Des commentaires publiés sur les médias sociaux affirment notamment: « Mon vote est le changement de régime », « A bas le principe du Guide suprême religieux ».

D’autres internautes tournent en dérision le président Rohani qui a récemment déclaré : « Nous partageons un même pays et tous les citoyens iraniens devraient avoir les mêmes droits ». Et ils ajoutent ironiquement : « tels que le droit légitime d'exécuter une personne toutes les 8 heures ». En effet, selon le décompte des ONG, qui déplorent 3000 pendaisons sous le mandat d’Hassan Rohani, un prisonnier est pendu toutes les 8 heures en Iran.

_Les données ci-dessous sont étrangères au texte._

Lemma commit_v2_spec state identity block :
  v2_ok state ->
  match commit_ghostdag_v1_metadata_for_activated_v2 block state identity with
  | Ok (r, state') =>
      v2_ok state' /\ v2_candidate state block (ac_classification r) /\
      d_blocks (cs_dag state') = <[b_hash block := block]> (d_blocks (cs_dag state)) /\
      ac_selected_chain r = d_selected_chain (cs_dag state') /\
      ac_selected_tip r = last (d_selected_chain (cs_dag state')) /\
      compute_block_hash_v2 (b_header block) (cs_chain_id state) = Ok (b_hash block)
  | Err e => verify_activated_v2_metadata_identity state identity <> Ok tt \/
      validate_metadata_candidate block state identity = Err e
  end.
Proof.
  intros Hok. pose proof (vo_meta _ Hok) as Hm. unfold commit_ghostdag_v1_metadata_for_activated_v2.
  destruct (verify_activated_v2_metadata_identity state identity) as [[]|e] eqn:Hid; [|by left]. cbn.
  assert (Hgm : verify_activated_v2_genesis_metadata state = Ok tt).
  { unfold verify_activated_v2_genesis_metadata.
    destruct (vo_genesis _ Hm) as (g & _ & _ & _ & -> & -> & _). done. }
  rewrite Hgm. cbn.
  destruct (validate_metadata_candidate block state identity) as [c|e] eqn:Hv; [|by right]. cbn.
  apply validate_metadata_candidate_ok in Hv as [Hcand Hhash].
  assert (Hchain : pi_chain_id identity = cs_chain_id state).
  { unfold verify_activated_v2_metadata_identity in Hid. inv_ok. by bool_props. }
  rewrite Hchain in Hhash.
  set (working := state <| cs_dag ::= insert_v2_metadata block c |>).
  destruct (vo_genesis _ Hm) as (g & _ & _ & _ & Hgb & Hgr & _).
  destruct (insert_v2_fields block c (cs_dag state)) as (F1 & F2 & _ & _ & _ & _ & F7); [by eexists..|].
  assert (Hwm : v2_metadata working) by (by apply (v2_candidate_metadata state working block c)).
  destruct (select_v2 working Hwm) as (tip & l & Htip & Hbest & Hst & Hpath & Hr).
  { exists (b_hash block). apply F7. by left. }
  unfold working in Htip, Hr. cbn in Htip, Hr. rewrite Htip. cbn. rewrite Hr. cbn.
  set (final := mkChainState _ _ _ _ _ _ _ _ _ _ _ _ _ _ _ _ _ _ _ _ _ _ _ _ _ _).
  assert (Hfm : v2_metadata final) by (by apply (v2_candidate_metadata state final block c)).
  assert (Hfp : selected_path final tip l) by (by apply (selected_path_ext working)).
  split_and!; try done.
  - split; [done|]. exists tip. split; [done|]. by apply (rebuild_path final tip l).
  - cbn. by rewrite (selected_path_last _ _ _ Hpath).
Qed.
End commit.

(** ** Reachable v2 states *)

(** Only the metadata fields matter. *)
Definition same_metadata (s s' : ChainState) : Prop :=
  d_blocks (cs_dag s') = d_blocks (cs_dag s) /\ d_tips (cs_dag s') = d_tips (cs_dag s) /\
  d_genesis_hash (cs_dag s') = d_genesis_hash (cs_dag s) /\
  d_selected_parents (cs_dag s') = d_selected_parents (cs_dag s) /\
  d_merge_set_blues (cs_dag s') = d_merge_set_blues (cs_dag s) /\
  d_merge_set_reds (cs_dag s') = d_merge_set_reds (cs_dag s) /\
  d_blue_work (cs_dag s') = d_blue_work (cs_dag s) /\
  d_selected_chain (cs_dag s') = d_selected_chain (cs_dag s) /\
  cs_chain_id s' = cs_chain_id s.

Lemma same_metadata_ok s s' : same_metadata s s' -> v2_ok s -> v2_ok s'.
Proof.
  intros (E1 & E2 & E3 & E4 & E5 & E6 & E7 & E8 & _) Hok.
  assert (Ha : forall h k, ancestor s' h k <-> ancestor s h k).
  { intros h k. unfold ancestor, reach, edge, parents_of. by rewrite E1. }
  assert (Hmm : forall h, merge_members s' h = merge_members s h) by (intros h; unfold merge_members; by rewrite E5, E6).
  assert (Hm : v2_metadata s').
  { destruct (vo_meta _ Hok) as [M1 M2 M3 M4 M5]. split.
    - unfold keyed_blocks. by rewrite E1.
    - by rewrite E1, E3, E4, E5, E6, E7.
    - rewrite E1, E3. intros h b Hb Hne. destruct (M3 h b Hb Hne) as (sp & [N1 N2 N3 N4 N5 N6 N7]). exists sp.
      split; [by rewrite E4|done|by rewrite E5|by rewrite E6|by rewrite Hmm| |by rewrite E5, E7].
      intros x. rewrite Hmm, N6, Ha. by setoid_rewrite Ha.
    - by rewrite E1.
    - by rewrite E1, E2. }
  split; [done|]. destruct (v2_selected_path s Hok) as (tip & Hbest & Hst & _ & Hp). exists tip. split.
  - unfold best_scored, score_of. by rewrite E1, E2, E7.
  - rewrite E8. apply rebuild_path; [done|by rewrite E1|]. by apply (selected_path_ext s).
Qed.

(** A genesis block alone. *)
Lemma clean_genesis_ok s g :
  d_blocks (cs_dag s) = {[ b_hash g := g ]} -> d_genesis_hash (cs_dag s) = b_hash g ->
  h_parents (b_header g) = [] -> d_tips (cs_dag s) = {[ b_hash g ]} ->
  d_selected_parents (cs_dag s) = {[ b_hash g := None ]} -> d_selected_chain (cs_dag s) = [b_hash g] ->
  d_merge_set_blues (cs_dag s) = {[ b_hash g := [] ]} -> d_merge_set_reds (cs_dag s) = {[ b_hash g := [] ]} ->
  d_blue_work (cs_dag s) = {[ b_hash g := 0 ]} -> v2_ok s.
Proof.
  intros Hb Hg Hp Ht Hsp Hch Hbl Hrd Hw.
  assert (Hm : v2_metadata s).
  { split.
    - unfold keyed_blocks. rewrite Hb. by apply map_Forall_singleton.
    - exists g. rewrite Hg, Hb, Hsp, Hbl, Hrd, Hw, !lookup_singleton_eq. done.
    - rewrite Hg, Hb. intros h b [<- <-]%lookup_singleton_Some. done.
    - exists (fun _ => 0%nat). rewrite Hb. split; [intros; rewrite map_size_singleton; lia|].
      intros h b p [<- <-]%lookup_singleton_Some. rewrite Hp. by intros ?%not_elem_of_nil.
    - intros h. rewrite Ht, Hb, elem_of_singleton. split.
      + intros ->. rewrite lookup_singleton_eq. split; [by eexists|].
        intros h' b' [<- <-]%lookup_singleton_Some. rewrite Hp. apply not_elem_of_nil.
      + intros [[b [<- _]%lookup_singleton_Some] _]. done. }
  split; [done|]. exists (b_hash g). rewrite Hch.
  assert (Hsc : is_Some (score_of s (b_hash g))) by (unfold score_of; rewrite Hb, Hw, !lookup_singleton_eq; by eexists).
  split.
  - rewrite Ht, elements_singleton. destruct Hsc as [sc Hsc]. split; [left|]. exists sc. split; [done|].
    intros h ->%list_elem_of_singleton. exists sc. split; [done|]. rewrite cmp_refl; [done|apply _].
  - apply rebuild_path; [done|rewrite Hb, lookup_singleton_eq; by eexists|]. constructor.
    by rewrite Hsp, lookup_singleton_eq.
Qed.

Un internaute a écrit au sujet de Raïssi: « Que s’est-il passé durant l'été 1988 ? Pourquoi le bilan d'un mois manque-t-il à votre dossier de campagne ? ».

Les bloggeurs ont également diffusé les appels au boycott de dizaines de personnalités, dont celui du courageux Professeur Mohammad Maleki, le premier chancelier de l'Université de Téhéran après la chute du régime du Chah, emprisonné et torturé pendant de nombreuses années sous le régime des mollahs. Ce dernier a récemment déclaré lors d’une interview: « Nous n'avons pas d'élections en Iran, nous avons des sélections (…) Je ne participerais donc pas à l’élection, car je n’y vois aucune légitimité ».